**Input for this task:**
(* ===== verification/Memory.v ===== *)
(** * Physical memory

    The kernel runs identity mapped, so a pointer is the physical address it
    points to.  Memory is a finite map from addresses to bytes (cells that
    were never written read as 0; every theorem quantifies over the map).
    Words are little endian, as on the i386. *)

From S2P Require Import Prelude.

Open Scope Z_scope.
Open Scope c_scope.

Abbreviation mem := (gmap Z Z).

Definition load8 (m : mem) (a : Z) : Z := u8 (default 0 (m !! a)).
Definition store8 (m : mem) (a v : Z) : mem := <[a := u8 v]> m.

Definition load16 (m : mem) (a : Z) : Z := load8 m a + 256 * load8 m (a + 1).

Definition load32 (m : mem) (a : Z) : Z :=
  load8 m a + 256 * load8 m (a + 1) + 65536 * load8 m (a + 2) + 16777216 * load8 m (a + 3).

Definition store32 (m : mem) (a v : Z) : mem :=
  store8 (store8 (store8 (store8 m a v) (a + 1) (v / 256)) (a + 2) (v / 65536))
    (a + 3) (v / 16777216).

(** [memset] and [memcpy] of klibc/string.c on memory: byte by byte, upwards. *)
Fixpoint mem_set (m : mem) (p value : Z) (num : nat) : mem :=
  match num with
  | O => m
  | S n => mem_set (store8 m p value) (p + 1) value n
  end.

Fixpoint mem_cpy (m : mem) (dest src : Z) (n : nat) : mem :=
  match n with
  | O => m
  | S n' => mem_cpy (store8 m dest (load8 m src)) (dest + 1) (src + 1) n'
  end.

(** Copy bytes that come from outside physical memory (a file buffer). *)
Fixpoint mem_put (m : mem) (dest : Z) (bytes : list Z) : mem :=
  match bytes with
  | [] => m
  | b :: bs => mem_put (store8 m dest b) (dest + 1) bs
  end.

(** ** Bytes *)

Lemma load8_bound m a : 0 ≤ load8 m a < 256.
Proof. apply u8_bound. Qed.

Lemma load8_store8 m a v b : load8 (store8 m a v) b = if a =? b then u8 v else load8 m b.
Proof.
  unfold load8, store8. zcase.
  - subst. rewrite lookup_insert_eq. simpl. apply u8_small, u8_bound.
  - by rewrite lookup_insert_ne.
Qed.

Lemma load8_store8_ne m a v b : a ≠ b → load8 (store8 m a v) b = load8 m b.
Proof. intros. rewrite load8_store8. by zcase. Qed.

(** ** Words *)

Lemma load32_bytes m a :
  load32 m a = load8 m a + 256 * load8 m (a + 1) + 65536 * load8 m (a + 2) + 16777216 * load8 m (a + 3).
Proof. done. Qed.

Lemma load32_bound m a : 0 ≤ load32 m a < 4294967296.
Proof.
  unfold load32. pose proof (load8_bound m a). pose proof (load8_bound m (a + 1)).
  pose proof (load8_bound m (a + 2)). pose proof (load8_bound m (a + 3)). lia.
Qed.

Lemma load32_ext m m' a b :
  (∀ i, 0 ≤ i < 4 → load8 m (a + i) = load8 m' (b + i)) → load32 m a = load32 m' b.
Proof.
  intros H. unfold load32. pose proof (H 0 ltac:(lia)) as H0. rewrite !Z.add_0_r in H0.
  rewrite H0, (H 1), (H 2), (H 3) by lia. done.
Qed.

Lemma load8_store32_ne m a v b : b < a ∨ a + 4 ≤ b → load8 (store32 m a v) b = load8 m b.
Proof. intros. unfold store32. by rewrite !load8_store8_ne by lia. Qed.

Lemma load32_store32_ne m a v b :
  b + 4 ≤ a ∨ a + 4 ≤ b → load32 (store32 m a v) b = load32 m b.
Proof. intros H. apply load32_ext. intros i Hi. apply load8_store32_ne. lia. Qed.

Lemma load32_store32_eq m a v : 0 ≤ v < 4294967296 → load32 (store32 m a v) a = v.
Proof.
  intros Hv. unfold load32, store32. rewrite !load8_store8.
  repeat (rewrite Z.eqb_refl || match goal with |- context [?x =? ?y] =>
    replace (x =? y) with false by (symmetry; apply Z.eqb_neq; lia) end).
  unfold u8. change 65536 with (256 * 256). change 16777216 with (256 * (256 * 256)).
  rewrite <- !Z.div_div by lia.
  pose proof (Z.div_mod v 256). pose proof (Z.div_mod (v / 256) 256).
  pose proof (Z.div_mod (v / 256 / 256) 256).
  assert (v / 256 / 256 / 256 < 256) by (repeat (apply Z.div_lt_upper_bound; [lia|]); lia).
  assert (0 ≤ v / 256 / 256 / 256) by (repeat apply Z.div_pos; lia).
  rewrite (Z.mod_small (v / 256 / 256 / 256)) by lia. lia.
Qed.

(** A byte is determined by its word. *)
Lemma load8_word m m' a :
  load32 m a = load32 m' a → ∀ i, 0 ≤ i < 4 → load8 m (a + i) = load8 m' (a + i).
Proof.
  unfold load32. intros E i Hi.
  pose proof (load8_bound m a). pose proof (load8_bound m (a + 1)). pose proof (load8_bound m (a + 2)).
  pose proof (load8_bound m (a + 3)). pose proof (load8_bound m' a). pose proof (load8_bound m' (a + 1)).
  pose proof (load8_bound m' (a + 2)). pose proof (load8_bound m' (a + 3)).
  assert (i = 0 ∨ i = 1 ∨ i = 2 ∨ i = 3) as [->|[->|[->| ->]]] by lia; rewrite ?Z.add_0_r; lia.
Qed.

(** ** Blocks *)

Lemma load8_mem_set m p v n a :
  load8 (mem_set m p v n) a =
  if (p <=? a) && (a <? p + Z.of_nat n) then u8 v else load8 m a.
Proof.
  revert m p. induction n as [|n IH]; intros m p; cbn [mem_set].
  - repeat zcase; done.
  - rewrite IH, load8_store8. repeat zcase; simpl; done.
Qed.

Lemma load32_mem_set_0 m p n a :
  p ≤ a → a + 4 ≤ p + Z.of_nat n → load32 (mem_set m p 0 n) a = 0.
Proof.
  intros. unfold load32. rewrite !load8_mem_set. repeat zcase. done.
Qed.

Lemma load32_mem_set_ne m p v n a :
  a + 4 ≤ p ∨ p + Z.of_nat n ≤ a → load32 (mem_set m p v n) a = load32 m a.
Proof. intros. apply load32_ext. intros i Hi. rewrite load8_mem_set. repeat zcase; done. Qed.

Lemma load8_mem_cpy m d s n a :
  d + Z.of_nat n ≤ s ∨ s + Z.of_nat n ≤ d →
  load8 (mem_cpy m d s n) a =
  if (d <=? a) && (a <? d + Z.of_nat n) then load8 m (s + (a - d)) else load8 m a.
Proof.
  revert m d s. induction n as [|n IH]; intros m d s Hdis; cbn [mem_cpy].
  - repeat zcase; done.
  - rewrite IH by lia. rewrite !load8_store8.
    destruct (Z.eq_dec a d) as [->|Hne].
    + rewrite Z.eqb_refl, Z.sub_diag, Z.add_0_r. repeat zcase. simpl. apply u8_small, load8_bound.
    + replace (s + 1 + (a - (d + 1))) with (s + (a - d)) by lia. repeat zcase; done.
Qed.

Lemma load32_mem_cpy m d s n a :
  d + Z.of_nat n ≤ s ∨ s + Z.of_nat n ≤ d → d ≤ a → a + 4 ≤ d + Z.of_nat n →
  load32 (mem_cpy m d s n) a = load32 m (s + (a - d)).
Proof.
  intros Hdis Ha Hb. apply load32_ext. intros i Hi. rewrite load8_mem_cpy by done.
  repeat zcase. simpl. f_equal. lia.
Qed.

Lemma load32_mem_cpy_ne m d s n a :
  d + Z.of_nat n ≤ s ∨ s + Z.of_nat n ≤ d → a + 4 ≤ d ∨ d + Z.of_nat n ≤ a →
  load32 (mem_cpy m d s n) a = load32 m a.
Proof.
  intros Hdis Ha. apply load32_ext. intros i Hi. rewrite load8_mem_cpy by done.
  repeat zcase; done.
Qed.

#[global] Arguments load8 : simpl never.
#[global] Arguments load32 : simpl never.
#[global] Arguments store8 : simpl never.
#[global] Arguments store32 : simpl never.
#[global] Arguments mem_set : simpl never.
#[global] Arguments mem_cpy : simpl never.

Create Rewrite HintDb mem.
#[export] Hint Rewrite load32_store32_ne load8_store32_ne using lia : mem.

(** Only the lemmas above unfold the block operations. *)
#[global] Opaque mem_set mem_cpy.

**Exercise directions:** Your answer should be the exact lines above from the one with "b + 4 ≤ a ∨ a + 4" through the one with "Lemma load32_mem_set_0 m", both included, and nothing besides.

**Output for this exercise:**
  b + 4 ≤ a ∨ a + 4 ≤ b → load32 (store32 m a v) b = load32 m b.
Proof. intros H. apply load32_ext. intros i Hi. apply load8_store32_ne. lia. Qed.

Lemma load32_store32_eq m a v : 0 ≤ v < 4294967296 → load32 (store32 m a v) a = v.
Proof.
  intros Hv. unfold load32, store32. rewrite !load8_store8.
  repeat (rewrite Z.eqb_refl || match goal with |- context [?x =? ?y] =>
    replace (x =? y) with false by (symmetry; apply Z.eqb_neq; lia) end).
  unfold u8. change 65536 with (256 * 256). change 16777216 with (256 * (256 * 256)).
  rewrite <- !Z.div_div by lia.
  pose proof (Z.div_mod v 256). pose proof (Z.div_mod (v / 256) 256).
  pose proof (Z.div_mod (v / 256 / 256) 256).
  assert (v / 256 / 256 / 256 < 256) by (repeat (apply Z.div_lt_upper_bound; [lia|]); lia).
  assert (0 ≤ v / 256 / 256 / 256) by (repeat apply Z.div_pos; lia).
  rewrite (Z.mod_small (v / 256 / 256 / 256)) by lia. lia.
Qed.

(** A byte is determined by its word. *)
Lemma load8_word m m' a :
  load32 m a = load32 m' a → ∀ i, 0 ≤ i < 4 → load8 m (a + i) = load8 m' (a + i).
Proof.
  unfold load32. intros E i Hi.
  pose proof (load8_bound m a). pose proof (load8_bound m (a + 1)). pose proof (load8_bound m (a + 2)).
  pose proof (load8_bound m (a + 3)). pose proof (load8_bound m' a). pose proof (load8_bound m' (a + 1)).
  pose proof (load8_bound m' (a + 2)). pose proof (load8_bound m' (a + 3)).
  assert (i = 0 ∨ i = 1 ∨ i = 2 ∨ i = 3) as [->|[->|[->| ->]]] by lia; rewrite ?Z.add_0_r; lia.
Qed.

(** ** Blocks *)

Lemma load8_mem_set m p v n a :
  load8 (mem_set m p v n) a =
  if (p <=? a) && (a <? p + Z.of_nat n) then u8 v else load8 m a.
Proof.
  revert m p. induction n as [|n IH]; intros m p; cbn [mem_set].
  - repeat zcase; done.
  - rewrite IH, load8_store8. repeat zcase; simpl; done.
Qed.

Lemma load32_mem_set_0 m p n a :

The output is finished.